(** C9: every EricResult returned by validate_xml or send_xml has code
    0. *)
Theorem returned_result_has_code_zero
    xml dav pdf cert pn th (w : World E) res w' t :
  validate_xml rt ty E xml dav pdf w = (Ok res, w', t)
  ∨ send_xml rt ty E xml dav cert pn pdf th w = (Ok res, w', t) ->
  code res = 0%Z.
Proof.
  intros H. apply operation_run in H.
  destruct H as [(th' & cp & H)|[(? & ? & ? & ? & ? & ? & _ & [=] & _)
                |(? & ? & ? & ? & ? & cp & t0 & ? & H & _)]];
    by inversion H.
Qed.

(** C10: when the caller omits the transfer handle (every validate_xml
    call, every send_xml call without one) the engine is passed a null
    pointer and the returned Result has no transfer handle; when the
    caller supplies one, the value the engine left in the cell is read
    back into the Result. *)
Theorem transfer_handle_only_when_supplied xml dav pdf cert pn (w : World E) :
  (∀ r w' t,
     validate_xml rt ty E xml dav pdf w = (r, w', t)
     ∨ send_xml rt ty E xml dav cert pn pdf None w = (r, w', t) ->
     (∀ call b1 b2 reply,
        In (E_EricBearbeiteVorgang call b1 b2 reply) t ->
        call_transfer call = None)
     ∧ (∀ res, r = Ok res -> transfer_handle res = None))
  ∧ (∀ h res w' t,
       send_xml rt ty E xml dav cert pn pdf (Some h) w = (Ok res, w', t) ->
       ∃ call b1 b2 vt st tout,
         In (E_EricBearbeiteVorgang call b1 b2 (Returned 0 vt st tout)) t
         ∧ call_transfer call = Some (EricTransferHandle ty h)
         ∧ transfer_handle res = Some tout).
Proof.
  split.
  - intros r w' t H.
    assert (Hrun : process_run rt ty None None t r
                   ∨ send_run rt ty None t r).
    { destruct H as [H|H];
        [left; by apply validate_xml_run in H
        |right; by apply send_xml_run in H]. }
    destruct Hrun as [Hrun|Hrun].
    + inversion Hrun; subst; split;
        try (intros res Hres; discriminate Hres);
        try (by intros res [= <-]);
        intros * Hin; which_event Hin; by injection Hin as; subst.
    + inversion Hrun as [| |? ? ? ? ? ? ? ? ? ? Hp]; subst;
        try (split; [intros * Hin; which_event Hin
                    |intros res Hres; discriminate Hres]).
      inversion Hp; subst; split;
        try (intros res Hres; discriminate Hres);
        try (by intros res [= <-]);
        intros * Hin; which_event Hin; by injection Hin as; subst.
  - intros h res w' t H. apply send_xml_run in H.
    inversion H as [| |? ? ? ? ? ? ? ? ? ? Hp]; subst.
    inversion Hp as [| | |? ? ? ? ? ? ? Hcell]; subst.
    exists call, b1, b2, vt, st, tout. split; [simpl; tauto|].
    split; [|done]. rewrite Hcell. unfold transfer_cell. simpl.
    by destruct (Z.eqb_spec h 0) as [->|].
Qed.

(** C6 (as amended): in every invocation of validate or send that
    reaches the process_transaction call, exactly two engine buffers
    are allocated before the call, they are the two passed to it, and
    exactly these two are freed after it, whatever the call does
    (returns 0, returns a nonzero code, or raises); the call is made at
    most once.  An invocation that ends before the call (a text that
    cannot be encoded, or in send a certificate that cannot be
    acquired) allocates no buffer and frees none. *)
Theorem buffers_bracket_the_transaction
    xml dav pdf cert pn th (w : World E) r w' t :
  validate_xml rt ty E xml dav pdf w = (r, w', t)
  ∨ send_xml rt ty E xml dav cert pn pdf th w = (r, w', t) ->
  (∀ call b1 b2 reply,
     In (E_EricBearbeiteVorgang call b1 b2 reply) t ->
     b1 ≠ b2
     ∧ count is_create_buffer t = 2%nat ∧ count is_free_buffer t = 2%nat
     ∧ created t = [b1; b2] ∧ freed t = [b1; b2]
     ∧ ∃ t0 t1 t2,
         t = t0 ++ [E_create_buffer b1; E_create_buffer b2;
                    E_EricBearbeiteVorgang call b1 b2 reply]
               ++ t1 ++ [E_free_buffer b1; E_free_buffer b2] ++ t2)
  ∧ (count is_process t = 0%nat ->
     count is_create_buffer t = 0%nat ∧ count is_free_buffer t = 0%nat)
  ∧ (count is_process t <= 1)%nat.
Proof.
  intros H. apply operation_run in H.
  destruct H as [(th' & cp & H)|[(? & ? & ? & ? & ? & ? & _ & -> & ->)
                |(? & ? & ? & ? & ? & cp & t0 & ? & H & ->)]].
  - inversion H; subst; (split; [|split; [done|cbn; lia]]);
      intros * Hin; which_event Hin; injection Hin as; subst;
      (do 5 (split; [done|])).
    + by eexists [], [], [].
    + by eexists [], [_], [].
    + by eexists [], [_; _; _], [].
  - split; [|split; [done|cbn; lia]]. intros * Hin. which_event Hin.
  - inversion H; subst; (split; [|split; [done|cbn; lia]]);
      intros * Hin; which_event Hin; injection Hin as; subst;
      (do 5 (split; [done|])).
    + by eexists [_; _], [], [_].
    + by eexists [_; _], [_], [_].
    + by eexists [_; _], [_; _; _], [_].
Qed.

(** C2: in send, when the certificate is not acquired no
    process_transaction call and no release call is made and the error
    of the acquisition is raised; when it is acquired, the release call
    is made exactly once, as the last call of the invocation, and a
    failure of process_transaction (a raising call or a nonzero code)
    reaches the caller unchanged whatever the release call returns. *)
Theorem certificate_released_exactly_once
    xml dav cert pn pdf th (w : World E) r w' t :
  send_xml rt ty E xml dav cert pn pdf th w = (r, w', t) ->
  ((∀ path pin rc handle info,
      In (E_EricGetHandleToCertificate path pin rc handle info) t ->
      rc ≠ 0%Z) ->
   count is_process t = 0%nat ∧ count is_close_certificate t = 0%nat
   ∧ ∃ e, r = Raise e)
  ∧ (∀ path pin rc handle info,
       In (E_EricGetHandleToCertificate path pin rc handle info) t ->
       rc ≠ 0%Z -> ∃ text, r = Raise (EricError rc text))
  ∧ (∀ path pin handle info,
       In (E_EricGetHandleToCertificate path pin 0 handle info) t ->
       ∃ t0 rc,
         t = t0 ++ [E_EricCloseHandleToCertificate handle rc]
         ∧ count is_close_certificate t0 = 0%nat
         ∧ (∀ call b1 b2 e,
              In (E_EricBearbeiteVorgang call b1 b2 (Raised e)) t0 ->
              r = Raise e)
         ∧ (∀ call b1 b2 c vt st tout,
              In (E_EricBearbeiteVorgang call b1 b2 (Returned c vt st tout)) t0 ->
              c ≠ 0%Z ->
              ∃ text, In (E_get_error_text c text) t0
                      ∧ r = Raise (EricError c text))).
Proof.
  intros H. apply send_xml_run in H.
  inversion H as [|? ? rc0 ? ? ? Hrc0|? ? ? ? ? ? t1 ? rc1 ? Hp]; subst.
  - split; [eauto|]. split; intros * Hin; which_event Hin.
  - split; [eauto|].
    split; intros * Hin; which_event Hin; injection Hin as; subst;
      [eauto|done].
  - split.
    { intros Hno. exfalso. eapply Hno; [by left|done]. }
    split.
    { intros * Hin Hrc.
      inversion Hp; subst; which_event Hin; injection Hin as; by subst. }
    intros path' pin' handle' info' Hin.
    assert (handle' = zertifikatHandle cp) as ->.
    { inversion Hp; subst; which_event Hin; injection Hin as; by subst. }
    eexists (_ ++ t1), rc1. split; [apply app_assoc|].
    inversion Hp; subst; (split; [done|]);
      split; intros * Hin'; which_event Hin'; try (intros Hc);
      injection Hin' as; subst; try done.
    eexists. split; [simpl; tauto|done].
Qed.

End Transactions.

(* ===================================================================== *)
(** * Properties of the session life cycle *)
(* ===================================================================== *)

Section Lifecycle.
Context (E : Engine).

- - -

(Your task) When you answer, return the records above exactly as they stand.

(Your solution)
(** C9: every EricResult returned by validate_xml or send_xml has code
    0. *)
Theorem returned_result_has_code_zero
    xml dav pdf cert pn th (w : World E) res w' t :
  validate_xml rt ty E xml dav pdf w = (Ok res, w', t)
  ∨ send_xml rt ty E xml dav cert pn pdf th w = (Ok res, w', t) ->
  code res = 0%Z.
Proof.
  intros H. apply operation_run in H.
  destruct H as [(th' & cp & H)|[(? & ? & ? & ? & ? & ? & _ & [=] & _)
                |(? & ? & ? & ? & ? & cp & t0 & ? & H & _)]];
    by inversion H.
Qed.

(** C10: when the caller omits the transfer handle (every validate_xml
    call, every send_xml call without one) the engine is passed a null
    pointer and the returned Result has no transfer handle; when the
    caller supplies one, the value the engine left in the cell is read
    back into the Result. *)
Theorem transfer_handle_only_when_supplied xml dav pdf cert pn (w : World E) :
  (∀ r w' t,
     validate_xml rt ty E xml dav pdf w = (r, w', t)
     ∨ send_xml rt ty E xml dav cert pn pdf None w = (r, w', t) ->
     (∀ call b1 b2 reply,
        In (E_EricBearbeiteVorgang call b1 b2 reply) t ->
        call_transfer call = None)
     ∧ (∀ res, r = Ok res -> transfer_handle res = None))
  ∧ (∀ h res w' t,
       send_xml rt ty E xml dav cert pn pdf (Some h) w = (Ok res, w', t) ->
       ∃ call b1 b2 vt st tout,
         In (E_EricBearbeiteVorgang call b1 b2 (Returned 0 vt st tout)) t
         ∧ call_transfer call = Some (EricTransferHandle ty h)
         ∧ transfer_handle res = Some tout).
Proof.
  split.
  - intros r w' t H.
    assert (Hrun : process_run rt ty None None t r
                   ∨ send_run rt ty None t r).
    { destruct H as [H|H];
        [left; by apply validate_xml_run in H
        |right; by apply send_xml_run in H]. }
    destruct Hrun as [Hrun|Hrun].
    + inversion Hrun; subst; split;
        try (intros res Hres; discriminate Hres);
        try (by intros res [= <-]);
        intros * Hin; which_event Hin; by injection Hin as; subst.
    + inversion Hrun as [| |? ? ? ? ? ? ? ? ? ? Hp]; subst;
        try (split; [intros * Hin; which_event Hin
                    |intros res Hres; discriminate Hres]).
      inversion Hp; subst; split;
        try (intros res Hres; discriminate Hres);
        try (by intros res [= <-]);
        intros * Hin; which_event Hin; by injection Hin as; subst.
  - intros h res w' t H. apply send_xml_run in H.
    inversion H as [| |? ? ? ? ? ? ? ? ? ? Hp]; subst.
    inversion Hp as [| | |? ? ? ? ? ? ? Hcell]; subst.
    exists call, b1, b2, vt, st, tout. split; [simpl; tauto|].
    split; [|done]. rewrite Hcell. unfold transfer_cell. simpl.
    by destruct (Z.eqb_spec h 0) as [->|].
Qed.

(** C6 (as amended): in every invocation of validate or send that
    reaches the process_transaction call, exactly two engine buffers
    are allocated before the call, they are the two passed to it, and
    exactly these two are freed after it, whatever the call does
    (returns 0, returns a nonzero code, or raises); the call is made at
    most once.  An invocation that ends before the call (a text that
    cannot be encoded, or in send a certificate that cannot be
    acquired) allocates no buffer and frees none. *)
Theorem buffers_bracket_the_transaction
    xml dav pdf cert pn th (w : World E) r w' t :
  validate_xml rt ty E xml dav pdf w = (r, w', t)
  ∨ send_xml rt ty E xml dav cert pn pdf th w = (r, w', t) ->
  (∀ call b1 b2 reply,
     In (E_EricBearbeiteVorgang call b1 b2 reply) t ->
     b1 ≠ b2
     ∧ count is_create_buffer t = 2%nat ∧ count is_free_buffer t = 2%nat
     ∧ created t = [b1; b2] ∧ freed t = [b1; b2]
     ∧ ∃ t0 t1 t2,
         t = t0 ++ [E_create_buffer b1; E_create_buffer b2;
                    E_EricBearbeiteVorgang call b1 b2 reply]
               ++ t1 ++ [E_free_buffer b1; E_free_buffer b2] ++ t2)
  ∧ (count is_process t = 0%nat ->
     count is_create_buffer t = 0%nat ∧ count is_free_buffer t = 0%nat)
  ∧ (count is_process t <= 1)%nat.
Proof.
  intros H. apply operation_run in H.
  destruct H as [(th' & cp & H)|[(? & ? & ? & ? & ? & ? & _ & -> & ->)
                |(? & ? & ? & ? & ? & cp & t0 & ? & H & ->)]].
  - inversion H; subst; (split; [|split; [done|cbn; lia]]);
      intros * Hin; which_event Hin; injection Hin as; subst;
      (do 5 (split; [done|])).
    + by eexists [], [], [].
    + by eexists [], [_], [].
    + by eexists [], [_; _; _], [].
  - split; [|split; [done|cbn; lia]]. intros * Hin. which_event Hin.
  - inversion H; subst; (split; [|split; [done|cbn; lia]]);
      intros * Hin; which_event Hin; injection Hin as; subst;
      (do 5 (split; [done|])).
    + by eexists [_; _], [], [_].
    + by eexists [_; _], [_], [_].
    + by eexists [_; _], [_; _; _], [_].
Qed.

(** C2: in send, when the certificate is not acquired no
    process_transaction call and no release call is made and the error
    of the acquisition is raised; when it is acquired, the release call
    is made exactly once, as the last call of the invocation, and a
    failure of process_transaction (a raising call or a nonzero code)
    reaches the caller unchanged whatever the release call returns. *)
Theorem certificate_released_exactly_once
    xml dav cert pn pdf th (w : World E) r w' t :
  send_xml rt ty E xml dav cert pn pdf th w = (r, w', t) ->
  ((∀ path pin rc handle info,
      In (E_EricGetHandleToCertificate path pin rc handle info) t ->
      rc ≠ 0%Z) ->
   count is_process t = 0%nat ∧ count is_close_certificate t = 0%nat
   ∧ ∃ e, r = Raise e)
  ∧ (∀ path pin rc handle info,
       In (E_EricGetHandleToCertificate path pin rc handle info) t ->
       rc ≠ 0%Z -> ∃ text, r = Raise (EricError rc text))
  ∧ (∀ path pin handle info,
       In (E_EricGetHandleToCertificate path pin 0 handle info) t ->
       ∃ t0 rc,
         t = t0 ++ [E_EricCloseHandleToCertificate handle rc]
         ∧ count is_close_certificate t0 = 0%nat
         ∧ (∀ call b1 b2 e,
              In (E_EricBearbeiteVorgang call b1 b2 (Raised e)) t0 ->
              r = Raise e)
         ∧ (∀ call b1 b2 c vt st tout,
              In (E_EricBearbeiteVorgang call b1 b2 (Returned c vt st tout)) t0 ->
              c ≠ 0%Z ->
              ∃ text, In (E_get_error_text c text) t0
                      ∧ r = Raise (EricError c text))).
Proof.
  intros H. apply send_xml_run in H.
  inversion H as [|? ? rc0 ? ? ? Hrc0|? ? ? ? ? ? t1 ? rc1 ? Hp]; subst.
  - split; [eauto|]. split; intros * Hin; which_event Hin.
  - split; [eauto|].
    split; intros * Hin; which_event Hin; injection Hin as; subst;
      [eauto|done].
  - split.
    { intros Hno. exfalso. eapply Hno; [by left|done]. }
    split.
    { intros * Hin Hrc.
      inversion Hp; subst; which_event Hin; injection Hin as; by subst. }
    intros path' pin' handle' info' Hin.
    assert (handle' = zertifikatHandle cp) as ->.
    { inversion Hp; subst; which_event Hin; injection Hin as; by subst. }
    eexists (_ ++ t1), rc1. split; [apply app_assoc|].
    inversion Hp; subst; (split; [done|]);
      split; intros * Hin'; which_event Hin'; try (intros Hc);
      injection Hin' as; subst; try done.
    eexists. split; [simpl; tauto|done].
Qed.

End Transactions.

(* ===================================================================== *)
(** * Properties of the session life cycle *)
(* ===================================================================== *)

Section Lifecycle.
Context (E : Engine).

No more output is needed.